Records for the exercise Block Start

(* ===== verification/JobTheorems.v ===== *)
(** Jobs: the counters are exact and bounded, no worker runs the job once Join or Cancel has
    returned, task ids are distinct, and the owner does not wait alone. *)
From S2P Require Import Prelude Jobs.

(** ** Counting *)

Definition is_posted (p : participant) : nat := match p with Posted => 1 | _ => 0 end.
Definition is_active (p : participant) : nat := match p with RunningJob _ | Returned => 1 | _ => 0 end.
Definition id_of (p : participant) : list Z := match p with RunningJob (HasId i) => [i] | _ => [] end.
Definition count (f : participant -> nat) (ps : list participant) : nat := list_sum (f <$> ps).
Definition held (ps : list participant) : list Z := ps ≫= id_of.

Lemma count_participants_insert f i p q ps : ps !! i = Some p -> (count f (<[i := q]> ps) + f p = count f ps + f q)%nat.
Proof. apply list_sum_insert. Qed.

Lemma count_post f k ps : count f (post k ps) = (count f ps + Z.to_nat k * f Posted)%nat.
Proof.
  unfold count, post. rewrite fmap_app, list_sum_app. f_equal. rewrite fmap_replicate. induction (Z.to_nat k) as [|m IH]; [done|]. simpl. lia.
Qed.

Lemma held_post k ps : held (post k ps) = held ps.
Proof. unfold held, post. rewrite bind_app. induction (Z.to_nat k) as [|m IH]; simpl; [by rewrite app_nil_r|done]. Qed.

Lemma held_insert i p q ps : ps !! i = Some p -> exists h, held ps ≡ₚ id_of p ++ h /\ held (<[i := q]> ps) ≡ₚ id_of q ++ h.
Proof. intros Hi. destruct (bind_insert id_of i p q ps Hi) as (l1 & l2 & H1 & H2). exists (l1 ++ l2). unfold held. rewrite H1, H2. split; solve_Permutation. Qed.

Lemma held_same i p q ps : ps !! i = Some p -> id_of p = id_of q -> held (<[i := q]> ps) ≡ₚ held ps.
Proof. intros Hi He. destruct (held_insert i p q ps Hi) as (h & -> & ->). by rewrite He. Qed.

Lemma lookup_post i k ps : (i < length ps)%nat -> post k ps !! i = ps !! i.
Proof. intros. by apply lookup_app_l. Qed.

(** Whoever holds an id is active. *)
Lemma held_active ps : (length (held ps) <= count is_active ps)%nat.
Proof.
  unfold held, count. induction ps as [|p ps IH]; [done|]. rewrite bind_cons, fmap_cons, length_app.
  change (list_sum (?x :: ?l)) with (x + list_sum l)%nat. assert (length (id_of p) <= is_active p)%nat by (by destruct p as [|[| |]| |]; simpl; lia). lia.
Qed.

Lemma count_participants_pos f i p ps : ps !! i = Some p -> (f p <= count f ps)%nat.
Proof. intros Hi. unfold count. rewrite <- (take_drop_middle ps i p Hi), fmap_app, list_sum_app. simpl. lia. Qed.

(** ** Task ids *)

Lemma first_zero_spec fuel i ids : let r := first_zero fuel i ids in
  i <= r <= i + Z.of_nat fuel /\ (forall j, i <= j < r -> Z.testbit ids j = true) /\ (r < i + Z.of_nat fuel -> Z.testbit ids r = false).
Proof.
  revert i. induction fuel as [|fuel IH]; intros i; cbv zeta; simpl; [split_all; [lia|lia|lia|lia]|].
  destruct (Z.testbit ids i) eqn:Hi; [|split_all; [lia|lia|lia|done]].
  destruct (IH (i + 1)) as (H1 & H2 & H3). split_all; [lia|lia| |intros; apply H3; lia].
  intros j Hj. destruct (decide (j = i)) as [->|]; [done|]. apply H2. lia.
Qed.

(** The bits of [ids] are the ids that are held, all different and below 32. *)
Record ids_ok (ids : Z) (h : list Z) : Prop := {
  ids_nodup : NoDup h;
  ids_range : forall i, i ∈ h -> 0 <= i < 32;
  ids_bits : forall i, 0 <= i -> Z.testbit ids i = true <-> i ∈ h;
}.

#[global] Instance ids_ok_proper ids : Proper ((≡ₚ) ==> iff) (ids_ok ids).
Proof.
  intros h h' Hp. split; intros [H1 H2 H3]; constructor.
  - by rewrite <- Hp.
  - intros i. rewrite <- Hp. apply H2.
  - intros i. rewrite <- Hp. apply H3.
  - by rewrite Hp.
  - intros i. rewrite Hp. apply H2.
  - intros i. rewrite Hp. apply H3.
Qed.

Lemma next_task_id_free ids h : ids_ok ids h -> (length h < 32)%nat -> 0 <= next_task_id ids < 32 /\ next_task_id ids ∉ h.
Proof.
  intros [H1 H2 H3] Hl. unfold next_task_id. destruct (first_zero_spec 32 0 ids) as (F1 & F2 & F3). set (r := first_zero 32 0 ids) in *.
  destruct (decide (r = 32)) as [He|He].
  - exfalso. assert (seqZ 0 32 ⊆+ h) as Hs.
    { apply NoDup_submseteq; [apply NoDup_seqZ|]. intros j Hj%elem_of_seqZ. apply H3; [lia|]. apply F2. lia. }
    apply submseteq_length in Hs. rewrite length_seqZ in Hs. lia.
  - change (Z.of_nat 32) with 32 in *. split; [lia|]. intros Hin. apply H3 in Hin; [|lia]. rewrite F3 in Hin by lia. done.
Qed.

Lemma testbit_set ids i j : 0 <= i -> 0 <= j -> Z.testbit (Z.lor ids (Z.shiftl 1 i)) j = Z.testbit ids j || bool_decide (j = i).
Proof.
  intros Hi Hj. rewrite Z.lor_spec, Z.shiftl_1_l, Z.pow2_bits_eqb by done. f_equal.
  destruct (Z.eqb_spec i j); [by rewrite bool_decide_true|by rewrite bool_decide_false by congruence].
Qed.

Lemma testbit_clear ids i j : 0 <= i -> 0 <= j -> Z.testbit (Z.land ids (Z.lnot (Z.shiftl 1 i))) j = Z.testbit ids j && negb (bool_decide (j = i)).
Proof.
  intros Hi Hj. rewrite Z.land_spec, Z.lnot_spec, Z.shiftl_1_l, Z.pow2_bits_eqb by done. f_equal. f_equal.
  destruct (Z.eqb_spec i j); [by rewrite bool_decide_true|by rewrite bool_decide_false by congruence].
Qed.

Lemma acquire_ids_ok ids h i : ids_ok ids h -> 0 <= i < 32 -> i ∉ h -> ids_ok (Z.lor ids (Z.shiftl 1 i)) (i :: h).
Proof.
  intros [H1 H2 H3] Hi Hn. constructor.
  - by constructor.
  - intros j [->|Hj]%elem_of_cons; [done|by apply H2].
  - intros j Hj. rewrite testbit_set, orb_true_iff, H3, bool_decide_eq_true, elem_of_cons by lia. tauto.
Qed.

Lemma release_ids_ok ids h i : ids_ok ids (i :: h) -> ids_ok (Z.land ids (Z.lnot (Z.shiftl 1 i))) h.
Proof.
  intros [H1 H2 H3]. apply NoDup_cons in H1 as [Hn H1]. pose proof (H2 i ltac:(by left)) as Hi. constructor.
  - done.
  - intros j Hj. apply H2. by right.
  - intros j Hj. rewrite testbit_clear, andb_true_iff, H3, negb_true_iff, bool_decide_eq_false, elem_of_cons by lia. split; [tauto|].
    intros Hin. split; [by right|]. by intros ->.
Qed.

(** ** The invariant *)

Definition joins (o : owner) : bool := match o with JoinTest _ | JoinWaiting _ | JoinRunning | Joined => true | _ => false end.
Definition inside_join (o : owner) : bool := match o with JoinTest _ | JoinWaiting _ | JoinRunning => true | _ => false end.
Definition cancels (o : owner) : bool := match o with Joined | CancelTest | CancelWaiting | Canceled | Detached => true | _ => false end.
Definition over (o : owner) : bool := match o with Joined | Canceled => true | _ => false end.

(** The counters of a job that was made for [n] threads. *)
Record jinv (n : Z) (c : jconfig) : Prop := {
  j_pending : pending_tasks_ (job c) = Z.of_nat (count is_posted (participants c));
  j_active : active_workers_ (job c) = Z.of_nat (count is_active (participants c));
  j_bound : active_workers_ (job c) <= num_worker_threads_ (job c);
  j_threads : num_worker_threads_ (job c) = Z.min n kMaxWorkersPerJob + (if joins (handle c) then 1 else 0);
  j_joiner : if inside_join (handle c) then exists d, participants c !! 0%nat = Some (RunningJob d) else participants c !! 0%nat = Some Done;
  j_waits : match handle c with JoinWaiting _ => 2 <= active_workers_ (job c) | CancelWaiting => 1 <= active_workers_ (job c) | _ => True end;
  j_canceled : cancels (handle c) = true -> is_canceled_ (job c) = true;
  j_over : over (handle c) = true -> active_workers_ (job c) = 0;
}.

(** The task ids; [AcquireTaskId] has seen a value with a free bit. *)
Record tinv (c : jconfig) : Prop := {
  t_ids : ids_ok (assigned_task_ids_ (job c)) (held (participants c));
  t_seen : forall i seen, participants c !! i = Some (RunningJob (Acquiring seen)) -> 0 <= next_task_id seen < 32;
  t_defined : undefined c = false;
}.

Lemma jinv_start n p : 0 <= n -> jinv n (jstart p n).
Proof. intros Hn. constructor; simpl; try done; unfold kMaxWorkersPerJob; lia. Qed.

Lemma tinv_start n p : tinv (jstart p n).
Proof.
  constructor; simpl; [|intros [|[]] seen; simpl; done|done]. unfold held. simpl. constructor; [by constructor|by intros ? ?%elem_of_nil|].
  intros i Hi. rewrite Z.testbit_0_l, elem_of_nil. done.
Qed.

(** The tasks to post are counted. *)
Lemma post_missing_spec m s s' k : post_missing m s = (s', k) -> 0 <= k /\ s' = set_counters (active_workers_ s) (pending_tasks_ s + k) s.
Proof.
  unfold post_missing. destruct (Z.ltb_spec (active_workers_ s + pending_tasks_ s) m); intros [= <- <-]; [split; [lia|done]|].
  split; [done|]. rewrite Z.add_0_r. by destruct s.
Qed.

(** Posting changes neither who is active nor the first entry. *)
Lemma post_jinv n c s k m : jinv n c -> post_missing m (job c) = (s, k) -> jinv n (mkJobConfig s (post k (participants c)) (handle c) (undefined c)).
Proof.
  intros [C1 C2 C3 C4 C5 C6 C7 C8] [Hk ->]%post_missing_spec. constructor; simpl; try done.
  - rewrite count_post. simpl. lia.
  - rewrite count_post. simpl. lia.
  - destruct (inside_join (handle c)); [destruct C5 as [d Hd]; exists d|]; rewrite lookup_post by (by eapply lookup_lt_Some); done.
Qed.

(** A participant other than the joining thread changes. *)
Lemma insert_jinv n c i p q s o u : jinv n c -> participants c !! i = Some p -> (i <> 0%nat \/ q = p \/ (exists d d', p = RunningJob d /\ q = RunningJob d')) ->
  pending_tasks_ s = pending_tasks_ (job c) + Z.of_nat (is_posted q) - Z.of_nat (is_posted p) ->
  active_workers_ s = active_workers_ (job c) + Z.of_nat (is_active q) - Z.of_nat (is_active p) ->
  num_worker_threads_ s = num_worker_threads_ (job c) -> is_canceled_ s = is_canceled_ (job c) -> active_workers_ s <= num_worker_threads_ s ->
  joins o = joins (handle c) -> inside_join o = inside_join (handle c) ->
  match o with JoinWaiting _ => 2 <= active_workers_ s | CancelWaiting => 1 <= active_workers_ s | _ => True end ->
  (cancels o = true -> is_canceled_ s = true) -> (over o = true -> active_workers_ s = 0) ->
  jinv n (mkJobConfig s (<[i := q]> (participants c)) o u).
Proof.
  intros [C1 C2 C3 C4 C5 C6 C7 C8] Hi H0 Hp Ha Hn Hc Hb Hj Hj' Hw Hcc Ho. constructor; simpl; try done.
  - pose proof (count_participants_insert is_posted i p q _ Hi). lia.
  - pose proof (count_participants_insert is_active i p q _ Hi). lia.
  - by rewrite Hn, Hj.
  - rewrite Hj'. destruct (decide (i = 0%nat)) as [->|]; [|by rewrite list_lookup_insert_ne].
    rewrite list_lookup_insert_eq by (by eapply lookup_lt_Some). destruct H0 as [|[->|(d & d' & -> & ->)]]; [done| |].
    + rewrite Hi in C5. done.
    + rewrite Hi in C5. destruct (inside_join (handle c)); [by exists d'|done].
Qed.

(** When nobody is active nobody is in the job. *)
Lemma nobody_active ps : count is_active ps = 0%nat -> forall i d, ps !! i <> Some (RunningJob d) /\ ps !! i <> Some Returned.
Proof. intros Hz i d. split; intros Hi%(count_participants_pos is_active); simpl in Hi; lia. Qed.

Records for the exercise Block End

The answer is the lines above between the line holding "Lemma lookup_post i" and the line holding "- exfalso. assert (seqZ 0 32 ⊆+ h) as Hs.", inclusive, each written out exactly, and no others.

Lemma lookup_post i k ps : (i < length ps)%nat -> post k ps !! i = ps !! i.
Proof. intros. by apply lookup_app_l. Qed.

(** Whoever holds an id is active. *)
Lemma held_active ps : (length (held ps) <= count is_active ps)%nat.
Proof.
  unfold held, count. induction ps as [|p ps IH]; [done|]. rewrite bind_cons, fmap_cons, length_app.
  change (list_sum (?x :: ?l)) with (x + list_sum l)%nat. assert (length (id_of p) <= is_active p)%nat by (by destruct p as [|[| |]| |]; simpl; lia). lia.
Qed.

Lemma count_participants_pos f i p ps : ps !! i = Some p -> (f p <= count f ps)%nat.
Proof. intros Hi. unfold count. rewrite <- (take_drop_middle ps i p Hi), fmap_app, list_sum_app. simpl. lia. Qed.

(** ** Task ids *)

Lemma first_zero_spec fuel i ids : let r := first_zero fuel i ids in
  i <= r <= i + Z.of_nat fuel /\ (forall j, i <= j < r -> Z.testbit ids j = true) /\ (r < i + Z.of_nat fuel -> Z.testbit ids r = false).
Proof.
  revert i. induction fuel as [|fuel IH]; intros i; cbv zeta; simpl; [split_all; [lia|lia|lia|lia]|].
  destruct (Z.testbit ids i) eqn:Hi; [|split_all; [lia|lia|lia|done]].
  destruct (IH (i + 1)) as (H1 & H2 & H3). split_all; [lia|lia| |intros; apply H3; lia].
  intros j Hj. destruct (decide (j = i)) as [->|]; [done|]. apply H2. lia.
Qed.

(** The bits of [ids] are the ids that are held, all different and below 32. *)
Record ids_ok (ids : Z) (h : list Z) : Prop := {
  ids_nodup : NoDup h;
  ids_range : forall i, i ∈ h -> 0 <= i < 32;
  ids_bits : forall i, 0 <= i -> Z.testbit ids i = true <-> i ∈ h;
}.

#[global] Instance ids_ok_proper ids : Proper ((≡ₚ) ==> iff) (ids_ok ids).
Proof.
  intros h h' Hp. split; intros [H1 H2 H3]; constructor.
  - by rewrite <- Hp.
  - intros i. rewrite <- Hp. apply H2.
  - intros i. rewrite <- Hp. apply H3.
  - by rewrite Hp.
  - intros i. rewrite Hp. apply H2.
  - intros i. rewrite Hp. apply H3.
Qed.

Lemma next_task_id_free ids h : ids_ok ids h -> (length h < 32)%nat -> 0 <= next_task_id ids < 32 /\ next_task_id ids ∉ h.
Proof.
  intros [H1 H2 H3] Hl. unfold next_task_id. destruct (first_zero_spec 32 0 ids) as (F1 & F2 & F3). set (r := first_zero 32 0 ids) in *.
  destruct (decide (r = 32)) as [He|He].
  - exfalso. assert (seqZ 0 32 ⊆+ h) as Hs.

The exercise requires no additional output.